**Directions for this task:** In the listing below, how many lines contain "ones"? Answer with the number alone.
══ Data to process ══
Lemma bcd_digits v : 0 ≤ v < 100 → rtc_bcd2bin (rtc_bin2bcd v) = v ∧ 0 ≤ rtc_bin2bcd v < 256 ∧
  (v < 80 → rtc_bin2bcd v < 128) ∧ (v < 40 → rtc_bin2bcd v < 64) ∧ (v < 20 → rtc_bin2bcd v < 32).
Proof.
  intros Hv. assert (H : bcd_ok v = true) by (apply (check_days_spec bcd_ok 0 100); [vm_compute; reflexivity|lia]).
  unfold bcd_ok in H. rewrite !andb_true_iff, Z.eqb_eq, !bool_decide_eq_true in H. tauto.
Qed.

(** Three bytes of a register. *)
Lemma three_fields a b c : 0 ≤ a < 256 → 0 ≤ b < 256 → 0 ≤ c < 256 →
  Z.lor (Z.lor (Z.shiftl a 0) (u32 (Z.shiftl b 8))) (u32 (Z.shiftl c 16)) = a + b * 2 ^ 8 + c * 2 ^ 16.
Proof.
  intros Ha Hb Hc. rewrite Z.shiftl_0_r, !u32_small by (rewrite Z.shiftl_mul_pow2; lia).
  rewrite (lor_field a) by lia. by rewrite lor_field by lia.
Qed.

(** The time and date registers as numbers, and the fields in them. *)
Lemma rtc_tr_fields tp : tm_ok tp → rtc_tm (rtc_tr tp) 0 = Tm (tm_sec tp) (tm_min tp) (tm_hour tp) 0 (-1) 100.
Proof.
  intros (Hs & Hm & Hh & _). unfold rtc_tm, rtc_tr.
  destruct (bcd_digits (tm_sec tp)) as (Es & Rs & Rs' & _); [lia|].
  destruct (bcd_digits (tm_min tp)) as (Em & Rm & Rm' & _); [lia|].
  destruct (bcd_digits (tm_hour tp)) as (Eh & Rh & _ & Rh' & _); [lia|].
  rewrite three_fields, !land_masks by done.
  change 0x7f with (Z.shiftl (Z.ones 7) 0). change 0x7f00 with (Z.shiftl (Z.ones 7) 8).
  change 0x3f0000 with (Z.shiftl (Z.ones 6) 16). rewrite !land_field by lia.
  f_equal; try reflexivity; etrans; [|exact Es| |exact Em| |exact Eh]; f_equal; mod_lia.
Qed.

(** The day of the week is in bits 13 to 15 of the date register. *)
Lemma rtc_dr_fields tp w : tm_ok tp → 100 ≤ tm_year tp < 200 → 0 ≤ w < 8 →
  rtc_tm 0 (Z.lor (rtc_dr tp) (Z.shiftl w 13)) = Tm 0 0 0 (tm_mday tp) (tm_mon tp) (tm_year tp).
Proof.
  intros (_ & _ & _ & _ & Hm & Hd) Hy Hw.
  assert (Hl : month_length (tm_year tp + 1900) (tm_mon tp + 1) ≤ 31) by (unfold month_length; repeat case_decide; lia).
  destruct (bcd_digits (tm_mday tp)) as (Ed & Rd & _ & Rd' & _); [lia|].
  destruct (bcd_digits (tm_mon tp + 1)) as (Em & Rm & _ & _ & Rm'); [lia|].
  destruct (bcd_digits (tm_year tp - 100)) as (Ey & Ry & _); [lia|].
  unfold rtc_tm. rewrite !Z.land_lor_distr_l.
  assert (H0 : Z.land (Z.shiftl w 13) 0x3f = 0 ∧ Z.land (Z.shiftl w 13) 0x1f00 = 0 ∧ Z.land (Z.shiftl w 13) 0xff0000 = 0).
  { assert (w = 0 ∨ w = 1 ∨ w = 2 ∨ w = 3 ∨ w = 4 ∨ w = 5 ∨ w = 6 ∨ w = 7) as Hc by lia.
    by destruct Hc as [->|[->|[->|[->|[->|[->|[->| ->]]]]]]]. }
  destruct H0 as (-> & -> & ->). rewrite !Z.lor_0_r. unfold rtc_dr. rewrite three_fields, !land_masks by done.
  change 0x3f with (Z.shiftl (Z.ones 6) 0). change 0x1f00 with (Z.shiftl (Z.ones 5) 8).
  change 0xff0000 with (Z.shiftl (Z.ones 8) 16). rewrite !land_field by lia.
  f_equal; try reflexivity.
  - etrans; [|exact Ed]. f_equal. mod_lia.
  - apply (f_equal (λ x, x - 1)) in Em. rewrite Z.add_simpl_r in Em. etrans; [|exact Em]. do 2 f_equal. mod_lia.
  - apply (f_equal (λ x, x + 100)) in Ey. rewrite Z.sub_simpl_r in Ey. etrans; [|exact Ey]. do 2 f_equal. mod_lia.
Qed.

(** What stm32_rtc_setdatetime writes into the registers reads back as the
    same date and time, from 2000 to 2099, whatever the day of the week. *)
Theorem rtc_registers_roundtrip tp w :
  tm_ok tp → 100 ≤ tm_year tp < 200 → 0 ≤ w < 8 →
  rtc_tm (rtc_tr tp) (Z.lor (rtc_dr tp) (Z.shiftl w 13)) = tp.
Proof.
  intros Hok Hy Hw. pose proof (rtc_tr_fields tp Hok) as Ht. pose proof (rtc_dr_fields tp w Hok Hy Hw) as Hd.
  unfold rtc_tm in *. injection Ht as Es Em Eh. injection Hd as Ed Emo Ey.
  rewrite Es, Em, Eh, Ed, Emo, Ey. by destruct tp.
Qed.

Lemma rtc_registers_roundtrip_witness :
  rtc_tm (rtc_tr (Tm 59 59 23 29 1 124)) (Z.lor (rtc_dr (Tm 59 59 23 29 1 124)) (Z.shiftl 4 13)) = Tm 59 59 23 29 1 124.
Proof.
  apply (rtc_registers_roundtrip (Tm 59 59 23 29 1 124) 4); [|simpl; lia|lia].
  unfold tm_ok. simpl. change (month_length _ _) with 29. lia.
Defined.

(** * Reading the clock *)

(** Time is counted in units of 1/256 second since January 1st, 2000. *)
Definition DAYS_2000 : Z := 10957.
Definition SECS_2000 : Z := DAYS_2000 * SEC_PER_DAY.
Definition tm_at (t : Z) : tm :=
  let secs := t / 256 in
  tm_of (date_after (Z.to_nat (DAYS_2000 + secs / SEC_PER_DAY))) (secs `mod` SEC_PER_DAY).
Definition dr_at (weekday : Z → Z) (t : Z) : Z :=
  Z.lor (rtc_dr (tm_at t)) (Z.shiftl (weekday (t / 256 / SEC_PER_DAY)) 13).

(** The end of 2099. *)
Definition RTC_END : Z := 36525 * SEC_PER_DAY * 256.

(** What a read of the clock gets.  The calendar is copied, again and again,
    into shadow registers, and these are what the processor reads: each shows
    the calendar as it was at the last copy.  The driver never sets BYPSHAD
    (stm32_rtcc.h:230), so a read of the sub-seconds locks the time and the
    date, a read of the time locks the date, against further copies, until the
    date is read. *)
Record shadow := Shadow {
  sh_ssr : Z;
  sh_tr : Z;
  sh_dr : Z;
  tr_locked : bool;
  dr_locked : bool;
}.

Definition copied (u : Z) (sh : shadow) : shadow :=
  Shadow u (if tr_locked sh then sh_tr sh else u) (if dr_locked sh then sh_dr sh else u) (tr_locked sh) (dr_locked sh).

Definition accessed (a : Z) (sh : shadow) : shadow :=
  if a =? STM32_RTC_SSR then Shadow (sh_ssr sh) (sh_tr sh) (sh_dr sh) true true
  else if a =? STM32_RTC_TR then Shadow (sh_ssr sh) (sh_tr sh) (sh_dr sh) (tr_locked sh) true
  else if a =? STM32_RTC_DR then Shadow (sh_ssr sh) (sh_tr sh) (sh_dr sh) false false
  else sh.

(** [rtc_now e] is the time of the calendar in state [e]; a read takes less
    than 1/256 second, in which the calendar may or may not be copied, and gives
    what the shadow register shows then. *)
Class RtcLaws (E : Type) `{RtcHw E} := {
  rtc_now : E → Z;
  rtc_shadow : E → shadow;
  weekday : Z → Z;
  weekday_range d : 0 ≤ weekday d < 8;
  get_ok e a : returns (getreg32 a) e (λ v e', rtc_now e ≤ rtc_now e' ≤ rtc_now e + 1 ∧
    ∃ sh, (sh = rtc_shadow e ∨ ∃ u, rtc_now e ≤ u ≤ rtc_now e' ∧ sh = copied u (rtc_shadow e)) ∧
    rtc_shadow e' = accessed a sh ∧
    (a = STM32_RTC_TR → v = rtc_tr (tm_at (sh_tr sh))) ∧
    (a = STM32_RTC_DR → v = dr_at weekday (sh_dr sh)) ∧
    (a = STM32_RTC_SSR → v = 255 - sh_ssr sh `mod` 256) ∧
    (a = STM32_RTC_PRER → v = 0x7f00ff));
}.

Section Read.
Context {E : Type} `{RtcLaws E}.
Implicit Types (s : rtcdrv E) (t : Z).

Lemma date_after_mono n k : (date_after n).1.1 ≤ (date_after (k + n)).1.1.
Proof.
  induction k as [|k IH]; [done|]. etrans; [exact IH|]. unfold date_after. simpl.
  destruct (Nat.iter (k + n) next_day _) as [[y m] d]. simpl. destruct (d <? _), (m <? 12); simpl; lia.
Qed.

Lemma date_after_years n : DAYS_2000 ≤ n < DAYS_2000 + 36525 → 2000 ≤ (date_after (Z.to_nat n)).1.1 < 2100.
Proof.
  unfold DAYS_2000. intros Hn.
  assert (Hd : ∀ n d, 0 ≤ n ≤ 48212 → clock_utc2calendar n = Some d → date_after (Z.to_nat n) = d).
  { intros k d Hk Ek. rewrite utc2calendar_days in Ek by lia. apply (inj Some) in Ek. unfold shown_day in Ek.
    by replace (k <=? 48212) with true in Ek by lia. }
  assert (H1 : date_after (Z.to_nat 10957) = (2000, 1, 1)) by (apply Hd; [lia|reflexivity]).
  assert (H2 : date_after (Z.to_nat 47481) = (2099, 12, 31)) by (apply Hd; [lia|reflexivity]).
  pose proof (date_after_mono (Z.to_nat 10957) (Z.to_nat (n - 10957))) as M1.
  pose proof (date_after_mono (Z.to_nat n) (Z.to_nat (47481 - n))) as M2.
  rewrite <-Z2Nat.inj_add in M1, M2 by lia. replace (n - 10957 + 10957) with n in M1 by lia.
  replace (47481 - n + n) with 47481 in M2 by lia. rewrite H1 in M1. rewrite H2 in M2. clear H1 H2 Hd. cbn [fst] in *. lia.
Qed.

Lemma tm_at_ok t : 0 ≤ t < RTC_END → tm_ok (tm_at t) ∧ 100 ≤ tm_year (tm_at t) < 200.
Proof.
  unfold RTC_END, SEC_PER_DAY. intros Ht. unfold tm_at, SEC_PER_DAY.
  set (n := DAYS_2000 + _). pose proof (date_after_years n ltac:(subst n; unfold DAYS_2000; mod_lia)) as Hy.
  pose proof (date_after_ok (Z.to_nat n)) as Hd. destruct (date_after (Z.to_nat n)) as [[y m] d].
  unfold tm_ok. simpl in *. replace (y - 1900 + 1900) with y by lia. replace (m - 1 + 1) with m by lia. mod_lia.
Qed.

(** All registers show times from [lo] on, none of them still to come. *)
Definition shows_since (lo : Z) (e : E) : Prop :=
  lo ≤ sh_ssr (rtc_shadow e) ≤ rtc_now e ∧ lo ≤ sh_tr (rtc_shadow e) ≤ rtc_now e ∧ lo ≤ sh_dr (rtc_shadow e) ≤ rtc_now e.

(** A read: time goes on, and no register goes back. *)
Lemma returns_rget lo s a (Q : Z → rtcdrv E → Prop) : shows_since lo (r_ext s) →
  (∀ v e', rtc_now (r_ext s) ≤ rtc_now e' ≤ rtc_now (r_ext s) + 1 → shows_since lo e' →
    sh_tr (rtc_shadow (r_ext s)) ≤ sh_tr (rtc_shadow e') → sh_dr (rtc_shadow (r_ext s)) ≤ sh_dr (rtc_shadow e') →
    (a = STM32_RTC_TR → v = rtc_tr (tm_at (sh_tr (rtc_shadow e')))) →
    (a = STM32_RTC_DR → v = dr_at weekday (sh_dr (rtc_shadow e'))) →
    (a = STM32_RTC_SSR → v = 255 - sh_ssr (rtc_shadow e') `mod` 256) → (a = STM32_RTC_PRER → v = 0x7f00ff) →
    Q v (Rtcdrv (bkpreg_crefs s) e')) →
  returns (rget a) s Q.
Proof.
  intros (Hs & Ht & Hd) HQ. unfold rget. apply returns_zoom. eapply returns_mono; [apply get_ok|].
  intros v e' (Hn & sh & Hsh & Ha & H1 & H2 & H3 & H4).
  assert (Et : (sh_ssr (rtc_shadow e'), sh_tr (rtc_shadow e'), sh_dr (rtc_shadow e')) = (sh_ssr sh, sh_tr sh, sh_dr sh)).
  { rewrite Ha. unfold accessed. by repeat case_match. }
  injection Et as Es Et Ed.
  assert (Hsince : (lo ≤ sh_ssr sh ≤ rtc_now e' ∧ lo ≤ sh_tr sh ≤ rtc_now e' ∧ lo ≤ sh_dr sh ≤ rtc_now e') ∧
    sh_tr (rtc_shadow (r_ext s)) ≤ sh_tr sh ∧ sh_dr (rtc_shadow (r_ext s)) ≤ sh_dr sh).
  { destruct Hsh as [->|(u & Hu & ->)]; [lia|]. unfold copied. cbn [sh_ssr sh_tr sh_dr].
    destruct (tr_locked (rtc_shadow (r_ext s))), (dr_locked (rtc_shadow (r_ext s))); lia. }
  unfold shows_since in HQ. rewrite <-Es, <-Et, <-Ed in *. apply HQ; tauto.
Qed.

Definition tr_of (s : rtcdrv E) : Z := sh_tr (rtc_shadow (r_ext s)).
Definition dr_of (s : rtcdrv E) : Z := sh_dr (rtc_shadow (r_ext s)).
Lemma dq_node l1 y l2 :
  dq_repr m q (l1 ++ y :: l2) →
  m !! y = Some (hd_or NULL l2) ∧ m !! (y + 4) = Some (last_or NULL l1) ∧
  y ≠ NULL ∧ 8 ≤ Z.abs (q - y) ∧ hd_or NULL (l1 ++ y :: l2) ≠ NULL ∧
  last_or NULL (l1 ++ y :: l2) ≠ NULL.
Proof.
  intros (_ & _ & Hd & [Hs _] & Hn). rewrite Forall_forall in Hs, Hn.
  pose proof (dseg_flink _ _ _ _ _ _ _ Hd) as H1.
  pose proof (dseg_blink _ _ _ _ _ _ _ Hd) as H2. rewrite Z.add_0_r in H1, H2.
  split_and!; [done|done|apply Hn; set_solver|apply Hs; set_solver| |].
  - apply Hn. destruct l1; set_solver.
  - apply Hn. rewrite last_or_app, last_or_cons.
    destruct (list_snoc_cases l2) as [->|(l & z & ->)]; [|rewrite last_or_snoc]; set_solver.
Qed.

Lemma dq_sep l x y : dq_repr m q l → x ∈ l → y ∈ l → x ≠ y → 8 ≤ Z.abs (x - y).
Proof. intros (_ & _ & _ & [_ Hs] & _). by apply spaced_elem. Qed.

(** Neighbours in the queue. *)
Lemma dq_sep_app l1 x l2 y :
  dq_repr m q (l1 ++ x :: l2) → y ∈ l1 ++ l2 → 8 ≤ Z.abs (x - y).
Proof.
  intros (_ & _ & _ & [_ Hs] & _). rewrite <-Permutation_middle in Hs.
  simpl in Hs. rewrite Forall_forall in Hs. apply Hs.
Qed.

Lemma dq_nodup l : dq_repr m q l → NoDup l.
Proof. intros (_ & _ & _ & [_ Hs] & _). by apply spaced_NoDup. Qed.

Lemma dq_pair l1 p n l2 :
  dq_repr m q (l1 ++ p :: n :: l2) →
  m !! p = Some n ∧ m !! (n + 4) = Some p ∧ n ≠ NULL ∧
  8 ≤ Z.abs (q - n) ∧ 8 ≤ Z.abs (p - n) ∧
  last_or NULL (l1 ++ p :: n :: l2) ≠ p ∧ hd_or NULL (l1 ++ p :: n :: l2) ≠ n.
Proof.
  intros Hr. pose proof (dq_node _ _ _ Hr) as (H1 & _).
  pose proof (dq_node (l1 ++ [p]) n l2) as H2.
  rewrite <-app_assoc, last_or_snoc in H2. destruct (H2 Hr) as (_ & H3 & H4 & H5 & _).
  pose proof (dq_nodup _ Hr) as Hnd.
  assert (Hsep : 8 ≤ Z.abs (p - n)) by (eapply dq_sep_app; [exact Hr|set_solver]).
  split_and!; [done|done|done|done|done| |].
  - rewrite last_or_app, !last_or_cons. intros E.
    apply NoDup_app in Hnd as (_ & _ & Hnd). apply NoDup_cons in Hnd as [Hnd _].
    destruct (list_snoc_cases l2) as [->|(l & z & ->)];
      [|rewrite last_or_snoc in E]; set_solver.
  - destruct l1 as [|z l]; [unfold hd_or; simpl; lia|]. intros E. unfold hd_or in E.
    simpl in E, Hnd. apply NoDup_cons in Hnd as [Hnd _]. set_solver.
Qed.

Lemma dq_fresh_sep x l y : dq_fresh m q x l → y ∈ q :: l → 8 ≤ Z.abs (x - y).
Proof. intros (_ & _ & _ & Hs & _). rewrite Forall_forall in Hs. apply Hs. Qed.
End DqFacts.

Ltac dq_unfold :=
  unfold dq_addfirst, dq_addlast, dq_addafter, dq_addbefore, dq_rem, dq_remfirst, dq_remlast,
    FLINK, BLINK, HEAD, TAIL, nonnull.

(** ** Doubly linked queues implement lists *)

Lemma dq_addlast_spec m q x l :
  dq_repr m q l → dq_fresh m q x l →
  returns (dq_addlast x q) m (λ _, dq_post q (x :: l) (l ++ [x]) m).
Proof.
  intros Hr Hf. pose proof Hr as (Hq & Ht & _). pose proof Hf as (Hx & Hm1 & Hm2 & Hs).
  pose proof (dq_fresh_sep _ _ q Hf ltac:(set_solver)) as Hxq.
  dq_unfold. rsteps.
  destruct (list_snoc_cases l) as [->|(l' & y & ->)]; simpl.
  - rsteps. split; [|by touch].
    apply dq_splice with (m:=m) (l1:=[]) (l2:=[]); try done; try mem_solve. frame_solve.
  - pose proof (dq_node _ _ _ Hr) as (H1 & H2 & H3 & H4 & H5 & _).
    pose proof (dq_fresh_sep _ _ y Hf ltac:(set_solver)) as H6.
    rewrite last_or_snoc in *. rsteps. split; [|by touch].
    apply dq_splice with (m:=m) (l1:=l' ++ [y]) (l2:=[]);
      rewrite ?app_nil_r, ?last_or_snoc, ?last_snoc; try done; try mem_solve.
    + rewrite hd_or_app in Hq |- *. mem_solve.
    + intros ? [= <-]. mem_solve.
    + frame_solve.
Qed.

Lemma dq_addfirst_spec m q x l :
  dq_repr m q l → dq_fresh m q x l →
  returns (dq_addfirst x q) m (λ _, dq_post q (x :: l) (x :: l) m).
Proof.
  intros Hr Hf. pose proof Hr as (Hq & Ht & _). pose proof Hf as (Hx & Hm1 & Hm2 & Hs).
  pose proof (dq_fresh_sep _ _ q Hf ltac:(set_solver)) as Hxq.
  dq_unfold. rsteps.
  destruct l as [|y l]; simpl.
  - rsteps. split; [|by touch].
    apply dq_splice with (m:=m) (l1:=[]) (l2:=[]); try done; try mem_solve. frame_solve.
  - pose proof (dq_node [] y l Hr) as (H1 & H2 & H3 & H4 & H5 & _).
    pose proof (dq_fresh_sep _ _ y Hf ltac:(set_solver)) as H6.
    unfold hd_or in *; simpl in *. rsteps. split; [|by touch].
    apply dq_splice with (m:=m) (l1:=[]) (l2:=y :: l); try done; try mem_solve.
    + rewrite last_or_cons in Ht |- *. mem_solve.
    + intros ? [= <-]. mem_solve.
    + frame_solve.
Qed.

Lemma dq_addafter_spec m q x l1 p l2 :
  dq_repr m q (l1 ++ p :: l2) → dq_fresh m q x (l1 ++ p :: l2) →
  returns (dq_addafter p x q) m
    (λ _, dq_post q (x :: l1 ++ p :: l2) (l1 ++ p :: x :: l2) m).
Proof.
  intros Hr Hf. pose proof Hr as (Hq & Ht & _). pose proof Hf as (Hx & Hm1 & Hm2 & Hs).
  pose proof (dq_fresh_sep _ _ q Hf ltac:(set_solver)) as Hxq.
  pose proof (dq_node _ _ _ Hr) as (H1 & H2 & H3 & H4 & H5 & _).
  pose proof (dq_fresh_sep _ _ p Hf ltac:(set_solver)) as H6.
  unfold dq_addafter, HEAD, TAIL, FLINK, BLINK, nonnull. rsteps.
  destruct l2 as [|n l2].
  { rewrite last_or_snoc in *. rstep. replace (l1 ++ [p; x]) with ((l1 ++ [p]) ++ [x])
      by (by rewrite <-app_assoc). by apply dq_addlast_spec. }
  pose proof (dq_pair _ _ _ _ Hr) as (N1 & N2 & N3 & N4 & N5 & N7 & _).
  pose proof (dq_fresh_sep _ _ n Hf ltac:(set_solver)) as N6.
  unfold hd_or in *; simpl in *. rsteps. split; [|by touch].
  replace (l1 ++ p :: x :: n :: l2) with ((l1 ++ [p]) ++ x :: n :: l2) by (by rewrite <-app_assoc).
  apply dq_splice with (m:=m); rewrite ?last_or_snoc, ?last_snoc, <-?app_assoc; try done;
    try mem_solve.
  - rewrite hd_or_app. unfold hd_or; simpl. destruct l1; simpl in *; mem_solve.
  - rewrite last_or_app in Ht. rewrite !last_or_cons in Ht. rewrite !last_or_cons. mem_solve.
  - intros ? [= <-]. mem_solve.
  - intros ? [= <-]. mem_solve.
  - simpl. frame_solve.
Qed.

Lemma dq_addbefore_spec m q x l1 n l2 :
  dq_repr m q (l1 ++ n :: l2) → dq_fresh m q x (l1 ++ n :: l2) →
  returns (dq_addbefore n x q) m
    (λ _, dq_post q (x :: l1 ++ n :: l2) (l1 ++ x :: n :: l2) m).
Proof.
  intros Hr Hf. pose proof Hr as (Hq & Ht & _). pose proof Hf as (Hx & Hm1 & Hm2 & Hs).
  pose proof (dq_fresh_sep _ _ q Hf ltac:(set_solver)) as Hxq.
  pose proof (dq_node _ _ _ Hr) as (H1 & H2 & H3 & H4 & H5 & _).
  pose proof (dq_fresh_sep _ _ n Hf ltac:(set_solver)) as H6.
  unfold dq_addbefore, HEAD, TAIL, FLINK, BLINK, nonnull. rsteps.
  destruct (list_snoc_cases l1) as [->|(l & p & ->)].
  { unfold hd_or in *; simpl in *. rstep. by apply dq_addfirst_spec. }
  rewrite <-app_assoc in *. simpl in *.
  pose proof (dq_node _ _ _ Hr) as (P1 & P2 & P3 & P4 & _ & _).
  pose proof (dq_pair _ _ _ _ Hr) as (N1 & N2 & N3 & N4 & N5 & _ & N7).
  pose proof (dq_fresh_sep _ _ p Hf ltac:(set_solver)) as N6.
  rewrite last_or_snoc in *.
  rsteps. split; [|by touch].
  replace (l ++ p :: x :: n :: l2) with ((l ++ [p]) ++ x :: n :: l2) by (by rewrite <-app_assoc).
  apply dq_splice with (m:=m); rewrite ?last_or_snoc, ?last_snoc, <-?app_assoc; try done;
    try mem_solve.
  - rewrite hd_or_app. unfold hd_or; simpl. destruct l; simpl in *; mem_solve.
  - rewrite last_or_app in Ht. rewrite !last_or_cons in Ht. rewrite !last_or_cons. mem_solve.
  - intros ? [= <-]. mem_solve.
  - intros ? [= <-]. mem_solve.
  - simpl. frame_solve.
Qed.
═══
**Answer below:** 4